オラリティとリテラシー。~子どもが世界を知る二つの経路

2016年の春頃からだったと思いますが、4歳になる娘の語彙習得がたいへん目覚ましくなりました。色々な理由はあれど、その内の一つに今も娘のマイブームになっている「なぞなぞ」があると思われます。

娘に出すなぞなぞは「パンはパンでも~」の同音異義型が多いのですが、問題と答えの単語に共通する音を当てることがとても楽しいらしいのです。

この様子を観察していると、幼児期の言葉の獲得がリテラシーよりオラリティが中心なんじゃないかと思うのです。


この楽しいという感情が、音当て型のなぞなぞという行為にタグづいて、より一層語彙習得を後押ししているんじゃないかと。

リテラシーは「文字を見る」こと。(そして、読み書きすること。)
オラリティは「声・音を聞く」こと。

子どもの国語能力なのか言語能力を高めるために、子どもに早く文字をおぼえさせ、文字を読めるようにさせ、書けるようにさせるましょう!と、ちまたの幼児教育は煽っているような気がいたしますが、特にリテラシーに偏っている気がします。

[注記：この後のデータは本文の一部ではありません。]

Definition set_by (b : option AnimationType) (p : TextAnimateProps)
  : TextAnimateProps :=
  {| children := children p; className := className p;
     segmentClassName := segmentClassName p; delay := delay p;
     exitDelay := exitDelay p; duration := duration p;
     variants := variants p; as_ := as_ p; by_ := b;
     staggerChildren := staggerChildren p; startOnView := startOnView p;
     once := once p; animation := animation p;
     rest_props := rest_props p |}.

Definition set_staggerChildren (s : option number) (p : TextAnimateProps)
  : TextAnimateProps :=
  {| children := children p; className := className p;
     segmentClassName := segmentClassName p; delay := delay p;
     exitDelay := exitDelay p; duration := duration p;
     variants := variants p; as_ := as_ p; by_ := by_ p;
     staggerChildren := s; startOnView := startOnView p;
     once := once p; animation := animation p;
     rest_props := rest_props p |}.

Definition set_animation (a : option AnimationVariant) (p : TextAnimateProps)
  : TextAnimateProps :=
  {| children := children p; className := className p;
     segmentClassName := segmentClassName p; delay := delay p;
     exitDelay := exitDelay p; duration := duration p;
     variants := variants p; as_ := as_ p; by_ := by_ p;
     staggerChildren := staggerChildren p; startOnView := startOnView p;
     once := once p; animation := a; rest_props := rest_props p |}.

(** The same props with another [delay] and another [custom] among the
    rest of the props. *)
Definition props_with_delay (d : option number) (c : option Custom)
    (p : TextAnimateProps) : TextAnimateProps :=
  {| children := children p; className := className p;
     segmentClassName := segmentClassName p; delay := d;
     exitDelay := exitDelay p; duration := duration p;
     variants := variants p; as_ := as_ p; by_ := by_ p;
     staggerChildren := staggerChildren p; startOnView := startOnView p;
     once := once p; animation := animation p;
     rest_props :=
       {| rest_initial := rest_initial (rest_props p); rest_custom := c;
          rest_whileInView := rest_whileInView (rest_props p);
          rest_animate := rest_animate (rest_props p);
          rest_viewport := rest_viewport (rest_props p);
          rest_exit := rest_exit (rest_props p) |} |}.

(** The [delay] and the [duration] of the transition a variant resolves to
    ([None] for a key that is not there). *)
Definition timing_of (v : Variant) (c : Custom)
  : option number * option number :=
  match transition (resolve v c) with
  | Some tr => (t_delay tr, t_duration tr)
  | None => (None, None)
  end.

(** The [custom] of a segment with the offsets [e] and [x]. *)
Definition offsets (e x : number) : Custom :=
  {| custom_delay := None; custom_exitDelay := None;
     entryStaggerDelay := Some e; exitStaggerDelay := Some x |}.

(** Custom variants a caller may pass: opacity only, no movement. *)
Definition opacity_only_variants : Variants :=
  {| hidden := Static {| opacity := Some 0%float; x := None; y := None;
                         scale := None; filter := None; transition := None |};
     show := Static {| opacity := Some 1%float; x := None; y := None;
                       scale := None; filter := None; transition := None |};
     exit := Static {| opacity := Some 0%float; x := None; y := None;
                       scale := None; filter := None; transition := None |} |}.

(** The longest prefix of code units that satisfy [f]. *)
Fixpoint take_while (f : code_unit -> bool) (s : js_string) : js_string :=
  match s with
  | c :: r => if f c then c :: take_while f r else []
  | [] => []
  end.

(** The number of maximal runs of white space in a text; [inside] tells that
    the code unit before was white space. *)
Fixpoint white_space_runs (inside : bool) (s : js_string) : nat :=
  match s with
  | c :: r =>
      (if is_white_space c && negb inside then 1 else 0)
      + white_space_runs (is_white_space c) r
  | [] => 0
  end.

(** The number of occurrences of a code unit. *)
Definition occurrences (sep : code_unit) (s : js_string) : nat :=
  List.length (List.filter (fun c => (c =? sep)%N) s).

(** The React key of a segment as the template literal writes it,
    [`${by}-${segment}-${i}`]: the name of the granularity, the segment and
    the index in decimal, with hyphens between them. *)
Definition animation_type_name (b : AnimationType) : string :=
  match b with
  | text => "text"
  | word => "word"
  | character => "character"
  | line => "line"
  end.

Definition HYPHEN : code_unit := 45%N.

Definition index_to_string (i : Z) : js_string :=
  js (DecimalString.NilEmpty.string_of_uint (N.to_uint (Z.to_N i))).

Definition key_string (k : AnimationType * js_string * Z) : js_string :=
  let '(b, segment, i) := k in
  js (animation_type_name b) ++ HYPHEN :: segment ++ HYPHEN :: index_to_string i.

(** The keys other than [opacity] and [transition] that a target sets, in the
    order [x], [y], [scale], [filter]. *)
Definition is_set {A : Type} (o : option A) : bool :=
  match o with
  | Some _ => true
  | None => false
  end.

Definition moved_keys (t : Target) : list bool :=
  [is_set (x t); is_set (y t); is_set (scale t); is_set (filter t)].

(** The class arguments of the segment [segment] at index [i]. *)
Definition segment_classes (b : AnimationType)
    (c : option SegmentClassName) (segment : js_string) (i : Z)
  : list (option string) :=
  [Some (match b with
         | line => "block"
         | _ => "inline-block whitespace-pre"
         end)%string;
   match c with
   | Some (ClassFunction f) => Some (f segment i)
   | Some (ClassString s) => Some s
   | None => None
   end].

(** * Properties *)

(** ** The white-space splitter *)

Lemma white_space_run_app (s : js_string) :
  fst (white_space_run s) ++ snd (white_space_run s) = s.
Proof.
  induction s as [|c r IH]; simpl; [reflexivity|].
  destruct (is_white_space c); [|reflexivity].
  destruct (white_space_run r) as [run rest]; simpl in *.
  now rewrite IH.
Qed.

Lemma white_space_run_all (s : js_string) :
  forallb is_white_space (fst (white_space_run s)) = true.
Proof.
  induction s as [|c r IH]; simpl; [reflexivity|].
  destruct (is_white_space c) eqn:E; [|reflexivity].
  destruct (white_space_run r) as [run rest]; simpl in *.
  now rewrite E.
Qed.

(** The run is maximal: what follows it does not start with white space. *)
Lemma white_space_run_rest (s : js_string) :
  is_white_space (hd 0%N (snd (white_space_run s))) = false.
Proof.
  induction s as [|c r IH]; simpl; [reflexivity|].
  destruct (is_white_space c) eqn:E; [|exact E].
  destruct (white_space_run r) as [run rest]; simpl in *. exact IH.
Qed.

Lemma white_space_run_cons c r :
  is_white_space c = true ->
  exists run, fst (white_space_run (c :: r)) = c :: run.
Proof.
  intros E. simpl. rewrite E.
  destruct (white_space_run r) as [run rest]. now exists run.
Qed.

Lemma regexp_exec_white_space_cons c r :
  regexp_exec_white_space (c :: r) =
  if is_white_space c then Some (white_space_run (c :: r)) else None.
Proof.
  unfold regexp_exec_white_space. simpl.
  destruct (is_white_space c); [|reflexivity].
  now destruct (white_space_run r).
Qed.

Lemma split_loop_nil tok : split_loop tok [] = [tok].
Proof. now simp split_loop. Qed.

Lemma split_loop_cons tok c r :
  split_loop tok (c :: r) =
  if is_white_space c
  then tok :: fst (white_space_run (c :: r))
           :: split_loop [] (snd (white_space_run (c :: r)))
  else split_loop (tok ++ [c]) r.
Proof.
  simp split_loop.
  destruct (inspect (regexp_exec_white_space (c :: r))) as [[[run rest]|] E];
    simp split_loop; rewrite regexp_exec_white_space_cons in E;
    destruct (is_white_space c); try discriminate; [|reflexivity].
  assert (E' : white_space_run (c :: r) = (run, rest)) by congruence.
  rewrite E'. reflexivity.
Qed.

話しはすこし飛びますが、とある少数民族には文字がないということが、文字のある文化よりも下等であるというふうな価値観があると思いますが、文字の文化と声の文化、リテラシーとオラリティ、どっちが上等、というものでもないと思うのです。

プレゼンや演説、セミナーなどでの講演など、オラリティがモノをいうシーンはたくさんあるわけです。

今は「音楽」という科目で分断されていますが、歌をうたうのはオラリティ教育にはこの上なく良いものでありましょうし、しりとりやなぞなぞもオラリティの分野に入ると思います。落語なんかもオラリティの能力を高めたり、楽しませたりするものでしょう。

オラリティとリテラシーのバランスを取るというのか、行ったり来たりするというのか。

このあたりのバランスの取れたプログラムがあれば、幼児教育の新手法になるかも知れないと思いつつ、これは家庭の中で十分にできることだと思います。実際、娘と生活していると、「これぞオラリティ!」と感じるふるまいや言動に出会うことがあります。


子どものオラリティの世界の豊かさに瞠目することがしばしばです。そうした世界にときおり触れさせてくれる子どもには感謝感激雨嵐です。

以上、親バカが最前線からお伝えしました。